◆ EXERCISE AIM:
Only the lines from the one containing "assert (ForkRoom.context !!" to the end of the listing below are wanted, repeated exactly.

◆ GIVEN RECORDS:
Lemma fork_caches_invariant_witness :
  ∃ self r caches, resolve_state_maps_cached (H:=string_event_id) (Ho:=order_forward) ForkRoom.forks
      ForkRoom.context V2 self (ForkResolveCaches_new V2) = Some (r, Some caches) ∧ resolved_forks V2 = Some r.
Proof.
  destruct fork_room_index as [self Hix]. exists self.
  pose proof (fork_caches_invariant (H:=string_event_id) (Ho:=order_forward) ForkRoom.forks ForkRoom.context V2 self
    (ForkResolveCaches_new V2) fork_maps_wf (fork_room_wf V2 ltac:(tauto)) ltac:(discriminate) eq_refl Hix) as Hr.
  specialize (Hr (new_caches_sound V2 ForkRoom.context)).
  destruct fork_room_resolves as [r E]. rewrite E in Hr.
  destruct (resolve_state_maps_cached _ _ _ _ _) as [[r' [caches'|]]|]; [|destruct Hr|discriminate Hr].
  exists r', caches'. split; [reflexivity|]. rewrite E. apply Hr.
Defined.

Lemma fork_room_keyed : keyed ForkRoom.forks ForkRoom.context.
Proof.
  assert (Forall (map_Forall (λ k id, match ForkRoom.context !! id with
    | Some ev => bool_decide (k = event_key ev (default "" (state_key ev))) | None => true end = true)) ForkRoom.forks) as Hall.
  { apply (bool_decide_eq_true_1 _). vm_compute. reflexivity. }
  intros m k id ev Hm Hk Hev. rewrite Forall_forall in Hall. specialize (Hall m Hm k id Hk). simpl in Hall.
  assert (ForkRoom.context !! id = Some ev) as Hev' by exact Hev.
  rewrite Hev' in Hall. by apply bool_decide_eq_true in Hall.
Qed.

Lemma fork_diff_exact_witness :
  ∃ d, resolve_state_maps_diff (H:=string_event_id) (Ho:=order_forward) 0 ForkRoom.forks ForkRoom.context V2 = Some d
    ∧ StronglySorted (λ a b, cmp_pair String.compare String.compare (entry_key a) (entry_key b) = Lt) d.
Proof.
  pose proof (fork_diff_exact (H:=string_event_id) (Ho:=order_forward) ForkRoom.forks ForkRoom.context V2 0 _
    fork_maps_wf (fork_room_wf V2 ltac:(tauto)) (or_intror eq_refl) fork_room_keyed eq_refl) as Hr.
  destruct fork_room_resolves as [r E]. rewrite E in Hr.
  destruct (resolve_state_maps_diff _ _ _ _) as [d|]; [|destruct Hr].
  exists d. split; [reflexivity|]. apply Hr.
Defined.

◆ COMPLETED TASK:
  assert (ForkRoom.context !! id = Some ev) as Hev' by exact Hev.
  rewrite Hev' in Hall. by apply bool_decide_eq_true in Hall.
Qed.

Lemma fork_diff_exact_witness :
  ∃ d, resolve_state_maps_diff (H:=string_event_id) (Ho:=order_forward) 0 ForkRoom.forks ForkRoom.context V2 = Some d
    ∧ StronglySorted (λ a b, cmp_pair String.compare String.compare (entry_key a) (entry_key b) = Lt) d.
Proof.
  pose proof (fork_diff_exact (H:=string_event_id) (Ho:=order_forward) ForkRoom.forks ForkRoom.context V2 0 _
    fork_maps_wf (fork_room_wf V2 ltac:(tauto)) (or_intror eq_refl) fork_room_keyed eq_refl) as Hr.
  destruct fork_room_resolves as [r E]. rewrite E in Hr.
  destruct (resolve_state_maps_diff _ _ _ _) as [d|]; [|destruct Hr].
  exists d. split; [reflexivity|]. apply Hr.
Defined.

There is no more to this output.